Definition flaky_call {A} (b : Flaky) (f : InMemory.MemBackend -> InMemory.MemBackend * result bk_error A)
    : Flaky * result bk_error A :=
  match fk_fails b with
  | true :: l => (mkFlaky (fk_mem b) l, Err BkFailed)
  | l => let '(m, r) := f (fk_mem b) in (mkFlaky m (tail l), r)
  end.

#[export] Instance flaky_backend : Backend Flaky := {|
  bk_PutObject b v k d := flaky_call b (fun m => bk_PutObject m v k d);
  bk_GetObject b v k off len := flaky_call b (fun m => bk_GetObject m v k off len);
  bk_DeleteObject b v k := flaky_call b (fun m => bk_DeleteObject m v k);
  bk_ListObjects b v p := flaky_call b (fun m => bk_ListObjects m v p);
|}.

#[export] Program Instance flaky_backend_law : BackendLaw Flaky := {| bk_objects b := bk_objects (fk_mem b) |}.
Next Obligation.
  intros b v k d. pose proof (PutObject_spec (fk_mem b) v k d) as HS. cbn [bk_PutObject flaky_backend]. unfold flaky_call.
  destruct (fk_fails b) as [|[] l]; [|by left|]; destruct (bk_PutObject (fk_mem b) v k d) as [m r]; exact HS.
Qed.
Next Obligation.
  intros b v k off len H1 H2. pose proof (GetObject_spec (fk_mem b) v k off len H1 H2) as HS. cbn [bk_GetObject flaky_backend].
  unfold flaky_call. destruct (fk_fails b) as [|[] l]; [|done|]; destruct (bk_GetObject (fk_mem b) v k off len) as [m r]; exact HS.
Qed.
Next Obligation.
  intros b v k. pose proof (DeleteObject_spec (fk_mem b) v k) as HS. cbn [bk_DeleteObject flaky_backend]. unfold flaky_call.
  destruct (fk_fails b) as [|[] l]; [|by left|]; destruct (bk_DeleteObject (fk_mem b) v k) as [m r]; exact HS.
Qed.
Next Obligation.
  intros b v p. pose proof (ListObjects_spec (fk_mem b) v p) as HS. cbn [bk_ListObjects flaky_backend]. unfold flaky_call.
  destruct (fk_fails b) as [|[] l]; [|done|]; destruct (bk_ListObjects (fk_mem b) v p) as [m r]; exact HS.
Qed.
Lemma track_reqs_elem R sid m :
  track_reqs R !! sid = Some m -> exists r, r ∈ R /\ uuid_String (lr_StreamID r) = sid /\ lr_StreamSeq r = m.
Proof.
  unfold track_reqs. set (step := fun (reqs : gmap bytes Z) (rec : LogRecord) => _).
  assert (HX : forall R reqs, foldl step reqs R !! sid = Some m ->
    reqs !! sid = Some m \/ exists r, r ∈ R /\ uuid_String (lr_StreamID r) = sid /\ lr_StreamSeq r = m).
  { clear R. induction R as [|r R IH]; intros reqs; [by left|]. cbn [foldl]. intros [HE|(r' & ? & ?)]%IH.
    - unfold step in HE. destruct (_ <? _); [|by left]. apply lookup_insert_Some in HE as [[? ?]|[_ ?]]; [|by left].
      right. exists r. split; [left|done].
    - right. exists r'. split; [by right|done]. }
  intros [HE|HE]%HX; [by rewrite lookup_empty in HE|done].
Qed.

(** Of a stream, the records up to an uploaded one are uploaded. *)
Lemma stream_prefix_stored C F U r r' :
  C = F ++ U -> StronglySorted Z.lt (lr_StreamSeq <$> stream_of C (lr_StreamID r)) ->
  r ∈ C -> r' ∈ F -> lr_StreamID r' = lr_StreamID r -> lr_StreamSeq r <= lr_StreamSeq r' -> r ∈ F.
Proof.
  intros -> HS [?|Hr]%elem_of_app Hr' HE Hle; [done|]. exfalso. rewrite stream_of_app, fmap_app in HS.
  apply StronglySorted_app in HS as (HS & _). specialize (HS (lr_StreamSeq r') (lr_StreamSeq r)).
  assert (lr_StreamSeq r' < lr_StreamSeq r); [|lia]. apply HS; apply list_elem_of_fmap_2, list_elem_of_filter; done.
Qed.

Lemma queue_sorted Q C batch incoming id :
  queue_ok Q C batch incoming -> StronglySorted Z.lt (lr_StreamSeq <$> stream_of C id).
Proof.
  intros [HE _ HO]. specialize (HO id). rewrite HE, items_of_app, fmap_app, items_of_records in HO.
  by apply StronglySorted_app_1_l in HO.
Qed.

Lemma raise_s3_ok y C F recs U sid st :
  C = (F ++ recs) ++ U -> Forall (stored y) (F ++ recs) ->
  (forall id, StronglySorted Z.lt (lr_StreamSeq <$> stream_of C id)) -> Forall (fun r => wf_uuid (lr_StreamID r)) recs ->
  state_ok y C sid st -> state_ok y C sid (raise_s3 (max_seqs recs) sid st).
Proof.
  intros HC HF HO Hwf HS. unfold raise_s3, max_seqs. destruct (track_reqs recs !! sid) as [m|] eqn:E; [|done].
  destruct (_ <? _); [|done]. destruct (track_reqs_elem _ _ _ E) as (r' & Hr' & Hid' & <-).
  destruct HS as (id & Hid & -> & H1 & _ & _). rewrite Forall_forall in HF, Hwf.
  apply uuid_inj in Hid' as <-; [|by auto|done]. exists (lr_StreamID r'). cbn. split_and!; try done.
  - apply top_elem. rewrite HC. apply list_elem_of_filter. split; [done|]. rewrite !elem_of_app. auto.
  - intros r HrC HE Hle. apply HF. eapply (stream_prefix_stored C (F ++ recs) U r r'); try done.
    apply elem_of_app. by right.
Qed.

(** The upload of a segment. *)
Lemma upload_result (b : B) k d b' r :
  bk_PutObject b [] k d = (b', r) ->
  (bk_objects b' = bk_objects b \/ bk_objects b' = <[k := d]> (bk_objects b)) /\
  (forall u, r = Ok u -> bk_objects b' !! k = Some d).
Proof.
  intros E. pose proof (PutObject_spec b [] k d) as HS. rewrite E in HS. change (StorageKey [] k) with k in HS.
  destruct r as [u|e]; [|done]. split; [by right|]. intros _ _. by rewrite HS, lookup_insert_eq.
Qed.

Lemma inv_flush y v Q C recs segs y' v1 r :
  server_inv y v Q C -> sv_flushing v = Some recs -> doFlush y v recs segs = (y', v1, r) ->
  server_inv y' (flush_end v1 r) Q C /\ stays C y y'.
Proof.
  intros [(F & HC & HI) HS HQ] HFl. rewrite HFl in HC, HI. cbn [default from_option] in *. unfold Datatypes.id in *. unfold doFlush.
  destruct recs as [|r0 rs].
  { intros [= <- <- <-]. unfold flush_end. rewrite HFl. split; [|done]. split; [by exists F|done..]. }
  set (recs := r0 :: rs) in *.
  destruct (last recs) as [rl|] eqn:EL; [|by apply last_None in EL]. cbv zeta.
  set (k := segment_path _ _).
  change (SegmentHeader_Encode DefaultSegmentHeader ++ concat (LogRecord_Encode <$> recs)) with (segment_bytes recs).
  assert (Hk : segment_of recs k) by (by exists r0, rl).
  destruct (bk_PutObject (sy_backend y) [] k (segment_bytes recs)) as [b1 rp] eqn:EP.
  destruct (upload_result _ _ _ _ _ EP) as [HB HBk].
  destruct (core_put _ _ _ _ _ _ _ _ _ _ HI Hk HB) as [HI1 HSt]. rewrite <-HC in HSt.
  assert (HS1 : forall sid st, sv_streams v !! sid = Some st -> state_ok (set_backend y b1) C sid st).
  { intros sid st Hs. by eapply state_ok_mono, HS, Hs. }
  destruct rp as [u|e].
  2:{ intros [= <- <- <-]. unfold flush_end. rewrite HFl. split; [|done]. by split; [exists F|..]. }
  pose proof (core_uploaded _ _ _ _ _ _ _ _ _ _ HI1 Hk EL (HBk _ eq_refl)) as HI2.
  set (va := set_streamStore _ _). destruct (checkAggregatedSegmentGC _ va segs) as [y2 v2] eqn:EG.
  destruct (agg_gc_fields _ _ _ _ _ EG) as (s2 & del & errs & fl & EG2 & ->).
  destruct (core_gc _ _ _ _ _ _ _ _ _ _ _ _ HI2 EG2) as (HI3 & HSt3 & _).
  destruct (LogSegmentStore_DeleteSegmentsThrough _ _ _ _) as [w l2] eqn:ER. intros [= <- <- <-].
  pose proof (core_retain _ _ _ _ _ _ _ _ _ _ HI3 ER) as HI4.
  assert (HC2 : C = (F ++ recs) ++ sv_unflushedRecords v) by (by rewrite HC, app_assoc).
  rewrite <-HC2 in HSt3. split; [|intros x Hx Hsx; by apply HSt3, HSt].
  unfold flush_end. cbn [sv_flushing set_localStore set_flushed set_streamStore va set_states]. rewrite HFl. split.
  - exists (F ++ recs). cbn. by split.
  - cbn. intros sid st. rewrite map_lookup_imap. destruct (sv_streams v !! sid) as [st0|] eqn:Es; [|done].
    cbn. intros [= <-]. eapply (state_ok_mono y2); [done|]. eapply (state_ok_mono (set_backend y b1)); [done|].
    change (state_ok (set_backend y b1) C sid (raise_s3 (max_seqs recs) sid st0)).
    eapply (raise_s3_ok _ _ F recs (sv_unflushedRecords v)); [done| | | |by apply HS1].
    + eapply Forall_impl; [apply (co_flushed _ _ _ _ _ _ _ HI2)|]. by intros x [_ ?].
    + intros id. by eapply queue_sorted.
    + apply Forall_forall. intros x Hx. eapply log_wf; [apply (co_log _ _ _ _ _ _ _ HI)|]. rewrite !elem_of_app. auto.
  - cbn. exact HQ.
Qed.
====
Go through the entries. Report every line that contains the word "change".

  intros E. pose proof (PutObject_spec b [] k d) as HS. rewrite E in HS. change (StorageKey [] k) with k in HS.
  change (SegmentHeader_Encode DefaultSegmentHeader ++ concat (LogRecord_Encode <$> recs)) with (segment_bytes recs).
    change (state_ok (set_backend y b1) C sid (raise_s3 (max_seqs recs) sid st0)).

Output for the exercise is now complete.